In 2006, Wilson and several other partners formed Triumph Media Holdings, Inc which launched the first Hip-Hop social media network, Crackspace. The press dubbed the website, "A Myspace/YouTube for hip-hop". In 2008, the site re-launched under the name iHipHop.

=== Sports ===

In 1992 Wilson was an intern at ProServ.

In 2022, Wilson launched Babygrande Golf which has since become the leader in the live streaming of junior and college golf and described its current mission to support the worldwide growth and development of golf. Since its launch, Babygrande Golf has sponsored tournaments with the AJGA, PGA Tour Player Cameron Champ's Mack Champ Invitational, and recently announced the Babygrande DC Classic, a new tournament and partnership with the AJGA and the National Links Trust.

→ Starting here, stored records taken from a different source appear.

(** X9.  A trade is answered 200 only after the network has accepted
    the broadcast of the signed transaction and the confirmation has
    been awaited without error; the answer carries the signature the
    broadcast returned, and nothing was logged. *)
Theorem success_means_broadcast_and_confirmed
    (req : Request) (body : JsObject) (w : W) :
  payload req = BodyParsed body ->
  responded (server req (start w)) 200 ->
  exists before raw signature w1 w2,
    sendRawTransaction svc raw w1 = (Ok signature, w2) /\
    confirmTransaction svc signature w2
      = (Ok tt, world (snd (server req (start w)))) /\
    trace (snd (server req (start w))) =
      (before ++ [EvPartialSign; EvSendRawTransaction raw;
                  EvConfirmTransaction signature])%list /\
    existsb is_log before = false /\
    fst (server req (start w)) =
      Ok (res_json (JObj [("success", JBool true);
                          ("signature", JStr signature)])).
Proof.
  intros Hp (res & Hres & Hstatus).
  destruct (checkApiKey cfg req) as [res'|] eqn:Hk.
  { unfold app in Hres. rewrite Hp, Hk in Hres. injection Hres as <-.
    rewrite (checkApiKey_answer _ _ _ Hk) in Hstatus. discriminate. }
  destruct (is_trade_route (route req)) eqn:Hr.
  2: { unfold app in Hres. rewrite Hp, Hk in Hres.
       destruct (route req); try discriminate.
       injection Hres as <-. discriminate. }
  destruct (trade_answer req body (start w) Hp Hk Hr) as [text Hserver].
  rewrite Hserver in *. clear Hserver.
  destruct (buy_try body (start w)) as [[res'|e] st'] eqn:Ht;
    cbn [fst snd] in *; injection Hres as <-; [|discriminate].
  destruct (buy_try_200 body w res' st' Ht Hstatus)
    as (before & raw & signature & w1 & w2 & H1 & H2 & H3 & H4 & ->).
  exists before, raw, signature, w1, w2. repeat split; assumption.
Qed.

(** An event of the application that is no log line is an event of the
    [try] block of a trade route, at the same place. *)
Lemma server_call (req : Request) (w : W) (k : nat) (e : Event) :
  nth_error (trace (snd (server req (start w)))) k = Some e ->
  is_log e = false ->
  exists body,
    payload req = BodyParsed body /\ checkApiKey cfg req = None /\
    nth_error (trace (snd (buy_try body (start w)))) k = Some e.
Proof.
  intros He Hlog.
  destruct (payload req) as [body|code page] eqn:Hp.
  2: { unfold app in He. rewrite Hp in He. now destruct k. }
  destruct (checkApiKey cfg req) as [res|] eqn:Hk.
  { unfold app in He. rewrite Hp, Hk in He. now destruct k. }
  destruct (is_trade_route (route req)) eqn:Hr.
  2: { unfold app in He. rewrite Hp, Hk in He.
       destruct (route req); try discriminate. now destruct k. }
  exists body. split; [reflexivity|]. split; [reflexivity|].
  destruct (trade_answer req body (start w) Hp Hk Hr) as [text Hserver].
  rewrite Hserver in He. clear Hserver.
  destruct (buy_try body (start w)) as [[res|e'] st']; cbn [snd trace] in *;
    [exact He|].
  destruct (Nat.lt_ge_cases k (length (trace st'))) as [Hlt|Hge].
  - now rewrite nth_error_app1 in He.
  - rewrite nth_error_app2 in He by assumption.
    destruct (k - length (trace st')) as [|n]; cbn [nth_error] in He.
    + injection He as <-. discriminate.
    + now destruct n.
Qed.

Lemma buy_try_quote (body : JsObject) (w : W) (r : FetchRequest) :
  nth_error (trace (snd (buy_try body (start w)))) 1 = Some (EvFetch r) ->
  exists tradeAmount' inputMint' outputMint' slippage',
    ToNumber rt (get_property body "tradeAmount") = Ok tradeAmount' /\
    ToString rt (get_property body "inputMint") = Ok inputMint' /\
    ToString rt (get_property body "outputMint") = Ok outputMint' /\
    ToString rt (get_property body "slippage") = Ok slippage' /\
    r = quote_request inputMint' outputMint'
          (NumberToString rt (Math_floor (tradeAmount' * LAMPORTS_PER_SOL)))
          slippage'.
Proof.
  run_try. break; cbn [snd trace world Datatypes.app nth_error];
    intros [= <-];
    eexists _, _, _, _; repeat split; eassumption.
Qed.

(** X10.  The request the application makes after the store lookup is
    the quote request for the two mints and the slippage of the body,
    as strings, and for the amount [Math.floor(tradeAmount * 10^9)] of
    the body's trade amount as a number. *)
Theorem quote_is_asked_for_the_request
    (req : Request) (w : W) (r : FetchRequest) :
  nth_error (trace (snd (server req (start w)))) 1 = Some (EvFetch r) ->
  exists body tradeAmount' inputMint' outputMint' slippage',
    payload req = BodyParsed body /\
    ToNumber rt (get_property body "tradeAmount") = Ok tradeAmount' /\
    ToString rt (get_property body "inputMint") = Ok inputMint' /\
    ToString rt (get_property body "outputMint") = Ok outputMint' /\
    ToString rt (get_property body "slippage") = Ok slippage' /\
    r = quote_request inputMint' outputMint'
          (NumberToString rt (Math_floor (tradeAmount' * LAMPORTS_PER_SOL)))
          slippage'.
Proof.
  intros He.
  destruct (server_call req w 1 _ He eq_refl) as (body & Hp & _ & Htry).
  destruct (buy_try_quote body w r Htry)
    as (tradeAmount' & inputMint' & outputMint' & slippage' & H).
  now exists body, tradeAmount', inputMint', outputMint', slippage'.
Qed.

Lemma buy_try_swap (body : JsObject) (w : W) (r : FetchRequest) :
  nth_error (trace (snd (buy_try body (start w)))) 2 = Some (EvFetch r) ->
  exists w' user activeWallet stored route,
    User_findOne svc (get_property body "telegramId") w
      = (Ok (Some user), w') /\
    Array_get (wallets user) (activeWalletIndex user) = Some activeWallet /\
    new_PublicKey web3 (publicKey activeWallet) = Ok stored /\
    r = swap_request rt route (PublicKey_toString web3 stored).
Proof.
  run_try. break; cbn [snd trace world Datatypes.app nth_error];
    intros [= <-];
    eexists _, _, _, _, _;
    (split; [eassumption|]); (split; [eassumption|]);
    (split; [eassumption|]);
    match goal with
    | H : negb (String.eqb ?a ?b) = false |- _ =>
        apply negb_false_iff, String.eqb_eq in H; rewrite <- H
    end;
    reflexivity.
Qed.

(** X11.  The second request to the aggregator asks for a swap
    transaction on behalf of the public key stored with the active
    wallet of the user the store returned (as [new PublicKey] reads
    it), and of nobody else. *)
Theorem swap_is_asked_for_the_stored_key
    (req : Request) (w : W) (r : FetchRequest) :
  nth_error (trace (snd (server req (start w)))) 2 = Some (EvFetch r) ->
  exists body w' user activeWallet stored route,
    payload req = BodyParsed body /\
    User_findOne svc (get_property body "telegramId") w
      = (Ok (Some user), w') /\
    Array_get (wallets user) (activeWalletIndex user) = Some activeWallet /\
    new_PublicKey web3 (publicKey activeWallet) = Ok stored /\
    r = swap_request rt route (PublicKey_toString web3 stored).
Proof.
  intros He.
  destruct (server_call req w 2 _ He eq_refl) as (body & Hp & _ & Htry).
  destruct (buy_try_swap body w r Htry)
    as (w' & user & activeWallet & stored & route & H).
  now exists body, w', user, activeWallet, stored, route.
Qed.

End Handlers.

(** ** A trade that reaches the broadcast *)

Lemma Array_get_some_length {A : Type} (arr : list A) (i : float) (a : A) :
  Array_get arr i = Some a -> (length arr =? 0)%nat = false.
Proof.
  unfold Array_get. destruct arr as [|x l]; [|reflexivity].
  destruct (float_to_Z i) as [z|]; [|discriminate].
  destruct (z <? 0)%Z; [discriminate|].
  now destruct (Z.to_nat z).
Qed.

To date Babygrande Golf has provided various types of coverage of the following tournaments:

- The Babygrande Donald Ross Collegiate
- The ANNIKA 3M Intercollegiate
- The Pinehust Donald Ross North & South
- The Mack Champ Invitational
- The East Lake Cup
- The Golf Club of Georgia Collegiate
- The UVA Lewis Chitengwa Collegiate
- The APGA Farmers Insurance Invitational
- The UVA Women's Collegiate Invitational at Guadalajara Country Club
- The Hamptons Invitational
- The Women's NCAA Regionals at UVA
- The MetPGA Junior
- The AJGA Babygrande Stanford Junior Allstar
- The AJGA Babygrande DC Classic (Newcomer of the Year)
- The AJGA Atlanta classic (Newcomer of the Year)
- The AJGA Vegas Shootout
- the AJGA Salem Golf Club GPC Open
- The Rocket Mortgage John John Shippen Invitational

Wilson serves on the boards of the National Links Trust and The Cameron Champ Foundation.

==Personal life==
Wilson grew up in Rockville, Maryland and graduated from Rockville High School in 1986 where he played for the Varsity Golf team under Coach Herb DuMars.

Wilson's mother, Rose Greene, was one of the first nine Black students admitted to the University of Florida. Wilson's father, Charles Lee Wilson Sr, was a D2 basketball player at Bethune-Cookman University and later became the Director of Admissions at Howard University.

Wilson graduated from the University of Virginia, earning a Bachelor of Arts from the School of Architecture in 1990. He continued his graduate studies at The University of Virginia and went on to earn a Juris Doctor from the University of Virginia School of Law and a Masters of Business Administration from the Darden Graduate School of Business Administration (JD/MBA) in 1994. As an undergraduate at the University of Virginia, Wilson was President of the university's NAACP chapter, and was selected to live in Thomas Jefferson's Academic Village also known as The Lawn which is among the highest student honors at the university. Wilson has been a member of the Kappa Alpha Psi fraternity since 1987. He also studied film at New York University's Tisch School of the Arts.

In 2005, he married Jenise Campbell.